Aku gak bakalan kabur deh. Tapi lepasin donk… Malu nih dilihat orang.” rengek
Nafa saat menyadari berpasang-pasang mata yang melemparkan tatapan penasaran
padanya.
“lebih
malu mana ketimbang kamu tiba-tiba lari kalang kabut demi menghindar dariku?”
Nafa
mengangkat setengah bibirnya ke atas dan mengangkat tangan kanannya ke atas.
“oke, saya menyerah. Jadi saya mohon dengan sangat anda melepaskan tas saya.”
“dengan
satu syarat.” Sela Alfan. Alfan menunjuk sebuah gedung yang terdiri dari empat
lantai di sampingnya dengan dagunya. PERPUSTAKAAN
UTAMA.
Yah.
Bagi mereka yang peduli dengan IP, perpustakaan sudah seperti rumah kedua bagi
mereka. Bagi mereka yang tidak peduli dengan IP, mungkin perpustakaan hanya
seperti lukisan yang terpajang di dinding rumah.
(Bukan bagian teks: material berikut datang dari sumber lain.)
(** C34: decoding what encoding bytes gives, gives the bytes; and the length is the one that
    calculate_base64_encoded_length says. *)
Theorem base64_roundtrip l : Forall byte l -> Z.of_nat (length l) < 2 ^ 30 ->
  exists e, encode_base64 l = Ok e /\ decode_base64 e = Ok l /\
    Z.of_nat (length e) = calculate_base64_encoded_length (Z.of_nat (length l)).
Proof.
  intros Hb Hl. destruct (loops_ok (length l) l ltac:(done) Hb) as (e & He & _ & Hlen & Hd). exists e. split_and!; [done|by apply Hd|].
  rewrite Hlen. unfold calculate_base64_encoded_length. set (n := Z.of_nat (length l)) in *. assert (0 <= n) by lia.
  assert (wrap size_t (4 * n) = 4 * n) as -> by (apply wrap_id; [done|apply in_ty_spec; cbn; lia]).
  assert (0 <= 4 * n / 3 <= 4 * n) by (split; [apply Z.div_pos; lia|apply Z.div_le_upper_bound; lia]).
  assert (wrap size_t (4 * n / 3 + 3) = 4 * n / 3 + 3) as -> by (apply wrap_id; [done|apply in_ty_spec; cbn; lia]).
  change (wrap size_t (Z.lnot 3)) with (2 ^ 32 - 4).
  assert (forall x, 0 <= x < 2 ^ 32 -> Z.land x (2 ^ 32 - 4) = 4 * (x / 4)) as Hland.
  { intros x Hx. replace (2 ^ 32 - 4) with (Z.ldiff (Z.ones 32) (Z.ones 2)) by reflexivity.
    rewrite Z.ldiff_land, Z.land_assoc, Z.land_ones, Z.mod_small, <- Z.ldiff_land by lia. rewrite Z.ldiff_ones_r by lia. rewrite Z.shiftl_mul_pow2, Z.shiftr_div_pow2 by lia.
    change (2 ^ 2) with 4. lia. }
  rewrite Hland by lia. f_equal. clear -H. assert (exists k r, n = 3 * k + r /\ (r = 0 \/ r = 1 \/ r = 2)) as (k & r & -> & Hr).
  { exists (n / 3), (n mod 3). pose proof (Z.mod_pos_bound n 3 ltac:(lia)). split; [apply Z.div_mod; lia|lia]. }
  destruct Hr as [-> |[-> | ->]].
  - replace (3 * k + 0 + 2) with (2 + k * 3) by lia. replace (4 * (3 * k + 0)) with (0 + 4 * k * 3) by lia. rewrite !Z.div_add by lia.
    change (0 / 3) with 0. change (2 / 3) with 0. replace (0 + 4 * k + 3) with (3 + k * 4) by lia. rewrite Z.div_add by lia. change (3 / 4) with 0. lia.
  - replace (3 * k + 1 + 2) with (3 + k * 3) by lia. replace (4 * (3 * k + 1)) with (4 + 4 * k * 3) by lia. rewrite !Z.div_add by lia.
    change (4 / 3) with 1. change (3 / 3) with 1. replace (1 + 4 * k + 3) with (4 + k * 4) by lia. rewrite Z.div_add by lia. change (4 / 4) with 1. lia.
  - replace (3 * k + 2 + 2) with (4 + k * 3) by lia. replace (4 * (3 * k + 2)) with (8 + 4 * k * 3) by lia. rewrite !Z.div_add by lia.
    change (8 / 3) with 2. change (4 / 3) with 1. replace (2 + 4 * k + 3) with (5 + k * 4) by lia. rewrite Z.div_add by lia. change (5 / 4) with 1. lia.
Qed.
(** The second half of [BaseRedBlackTree::remove]: the only child of the node, if
    any, takes its place. *)
Definition take_out (t : RedBlackTree) (node : option ptr) : res RedBlackTree :=
  let* n := deref t node in
  let child_ := match left_child n with Some c => Some c | None => right_child n end in
  let* t := match child_ with
            | Some _ => modify t child_ (with_parent (parent n))
            | None => Ok t
            end in
  let* t := replace_child t (parent n) node child_ in
  let* n := deref t node in
  let* t := match color n with
            | Red => Ok t
            | Black => remove_fixups (turns t) t child_ (parent n)
            end in
  Ok (with_size t (wrap size_t (m_size t - 1))).

(** [BaseRedBlackTree::remove]; the node stays in the store. *)
Definition remove_node (t : RedBlackTree) (node : option ptr) : res RedBlackTree :=
  VERIFY bool_decide (node <> None) ;;
  if m_size t =? 1 then Ok (mkRedBlackTree (store t) None 0 (m_minimum t))
  else
    let* t := if bool_decide (m_minimum t = node)
              then let* s := successor t node in Ok (with_minimum t s)
              else Ok t in
    let* n := deref t node in
    let* t := match left_child n, right_child n with
              | Some _, Some _ => relink_with_successor t node
              | _, _ => Ok t
              end in
    take_out t node.

(** ** The operations of [RedBlackTree] *)

(** The destructor of a node deletes its children first. *)
Fixpoint delete_node (fuel : nat) (t : RedBlackTree) (node : option ptr) : res RedBlackTree :=
  match fuel with
  | O => Fault OutOfFuel
  | S fuel =>
      let* a := of_opt UndefinedBehaviour node in
      let* n := deref t node in
      let* t := match left_child n with Some _ => delete_node fuel t (left_child n) | None => Ok t end in
      let* n := deref t node in
      let* t := match right_child n with Some _ => delete_node fuel t (right_child n) | None => Ok t end in
      Ok (with_store t (delete a (store t)))
  end.

(** A pointer to the value of a node is the pointer to the node. *)
Definition find (t : RedBlackTree) (k : Z) : res (option ptr) := find_node t (m_root t) k.

Definition find_largest_not_above (t : RedBlackTree) (k : Z) : res (option ptr) :=
  find_node_not_above t (m_root t) k.

(** [a] is the address [new] returns. *)
Definition insert (t : RedBlackTree) (a : ptr) (k : Z) (v : V) : res RedBlackTree :=
  insert_node (with_store t (<[a := new_node k v]> (store t))) (Some a).

(** What [remove] and [unsafe_remove] do with the node they found. *)
Definition unlink (t : RedBlackTree) (node : option ptr) : res RedBlackTree :=
  let* t := remove_node t node in
  let* t := modify t node (with_child R None) in
  let* t := modify t node (with_child L None) in
  delete_node (turns t) t node.

Definition remove (t : RedBlackTree) (k : Z) : res (RedBlackTree * bool) :=
  let* node := find_node t (m_root t) k in
  match node with
  | None => Ok (t, false)
  | Some _ => let* t := unlink t node in Ok (t, true)
  end.
Lemma insert_node_ok t T a k v X :
  rep t [] T ((a, new_node k v) :: X) -> valid T -> ordered (elems T) -> minimum_ok t (elems T) ->
  m_size t = Z.of_nat (length (elems T)) -> Z.of_nat (length (elems T)) + 1 < 2 ^ 32 ->
  exists t' T', insert_node t (Some a) = Ok t' /\ rep t' [] T' X /\ valid T' /\ ordered (elems T') /\
    elems T' = insort (mkItem a k v) (elems T) /\ minimum_ok t' (elems T') /\
    m_size t' = Z.of_nat (length (elems T')).
Proof.
  intros H Hv Ho Hm Hz Hlt. set (x := mkItem a k v). unfold insert_node. rewrite bool_decide_true by done. cbn [verify res_bind].
  pose proof H as [Hh Hroot]. front Hh a. rewrite (deref_has _ _ _ _ Hh). cbn [res_bind key new_node]. cbn [zip] in Hroot.
  destruct (insert_position_ok (turns t) t [] T ((a, new_node k v) :: X) k) as (c & E & Ez & Hb & Ha); try done;
    [rewrite (turns_rep _ _ _ _ H); cbn; lia|by constructor|by constructor|].
  cbn [top] in E. rewrite Hroot, E. cbn [res_bind]. cbn in Ez. subst T. rewrite elems_around in *. cbn [elems app] in *.
  assert (insort x (before c ++ after c) = before c ++ x :: after c) as -> by (by apply insort_split).
  pose proof (ordered_insort x _ _ Ho Hb Ha) as Ho'.
  destruct c as [|[s kc p U] c].
  { cbn [top]. destruct (modify_has _ _ _ (with_color Black) _ Hh) as (t' & -> & H' & S' & R'). cbn [res_bind].
    eexists. exists (Nd Black Lf x Lf). split; [done|]. cbn. split; [|split]; [split; [|done]|..].
    - cbn. eapply has_perm; [|exact H']. cbn. perm.
    - split; [done|]. by exists 1%nat, 0%nat.
    - split; [done|]. split; [done|]. split; [done|]. by cbn. }
  cbn [top f_item]. apply rep_zip in H. pose proof H as Hp. apply rep_out in Hp.
  rewrite (deref_rep _ _ _ _ _ _ _ _ Hp). cbn [res_bind]. node.
  assert ((if k <? i_key p then L else R) = s) as ->.
  { destruct s; cbn in Hb, Ha.
    - apply Forall_cons in Ha as [Ha _]. by destruct (Z.ltb_spec k (i_key p)); [|lia].
    - apply Forall_app in Hb as [_ Hb]. apply Forall_app in Hb as [_ Hb]. apply Forall_cons in Hb as [Hb _].
      by destruct (Z.ltb_spec k (i_key p)); [lia|]. }
  destruct (attach_ok _ _ _ _ _ _ _ _ _ H eq_refl eq_refl) as (t1 & t2 & -> & E2 & S2 & H2). cbn [res_bind].
  rewrite E2. cbn [res_bind color key value new_node] in *. fold x in H2.
  pose proof H2 as Hp2. apply rep_out in Hp2. rewrite (deref_rep _ _ _ _ _ _ _ _ Hp2). cbn [res_bind]. node.
  destruct (insert_balance_ok _ _ _ _ _ H2 Hv) as (t3 & T3 & E3 & H3 & V3 & L3 & S3 & M3).
  cbn [i_addr x] in E3. rewrite E3. cbn [res_bind]. set (bs := before _) in *. set (as_ := after _) in *.
  pose proof (same_rest_trans _ _ _ S2 S3) as [Z3 N3].
  set (t4 := with_size t3 (wrap size_t (m_size t3 + 1))).
  destruct (update_minimum t4 T3 X bs as_ x) as (m & -> & Hm'); [exact H3|done| | | |].
  { subst bs as_. destruct s; cbn; [by destruct (before c)|]. by destruct (before c), (elems U). }
  { unfold minimum_ok in *. cbn. by rewrite N3. }
  { intros Hn. exists p. rewrite (M3 Hn). split; [|done]. subst bs as_. destruct s; [done|]. cbn in Hn.
    by destruct (before c), (elems U). }
  cbn [res_bind]. eexists _, T3. split; [done|].
  split; [|split; [done|split; [by rewrite L3|split; [done|split; [done|]]]]].
  - destruct (bool_decide _); exact H3.
  - clearbody bs as_. transitivity (wrap size_t (m_size t3 + 1)); [by destruct (bool_decide _)|]. rewrite Z3, Hz, L3, !length_app in *. cbn.
    rewrite wrap_id; [lia|done|]. apply in_ty_spec. cbn. lia.
Qed.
Dan untuk pasangan yang tengah
kasmaran, perpustakaan bisa menjadi salah satu tempat yang direkomendasikan
untuk berbincang mesra. Tapi bagi nafa yang bukan termasuk mereka yang peduli
dengan IP pun tidak peduli, dan bukan juga termasuk pasangan yang tengah
kasmaran, perpustakaan seakan pengadilan
jika ia masuk ke sana dengan Alfan. Dia selalu menjadi terdakwa tiap kali duduk
di kursi perpustakaan bersama Alfan.
“Nafa,
kamu tau kan kalau mencoba bersembunyi dariku adalah hal yang sia-sia jika kamu
lakukan?” ucap Alfan yang lagsung membuat nafa tertunduk, untuk kesekian
kalinya.
###
“Jadi,
apa yang terjadi?” tanya alfan seraya memainkan pena di tangannya. Nafa yang
duduk di depan Alfanpun hanya bisa menghela nafas dalam. Ia benar-benar merasa
seperti di dalam persidangan. Namun, tidak ada gunanya juga dia menyembunyikan
sesuatu dari Alfan. Dan lagi, nafa memang harus bercerita. Karena itu bisa
mengurangi beban hatinya.
“Aku
bilang adanya kalau dia tidak benar-benar padaku, aku akan berhenti dan akan
melepas rasaku.” Awal nafa. Alfan menghentikan putaran pena ditangannya sejenak
kemudian tersenyum samar. Saat nafa menyebut kata ‘dia’, alfan langsung tau
kalau dia yang nafa maksud pasti fatih.
“bagus.”
“kenapa
bagus? Aku serasa telah menjual harga diriku dengan bertanya pertama kali. Aku pasti
tampak seperti perempuan yang menyedihkan.” Tunduk nafa seakan menyesali apa
yang ia telah ia lakukan.
“enggak
tuh. Jika dia memang mengenalmu, dia gak akan pernah berpikiran seperti itu.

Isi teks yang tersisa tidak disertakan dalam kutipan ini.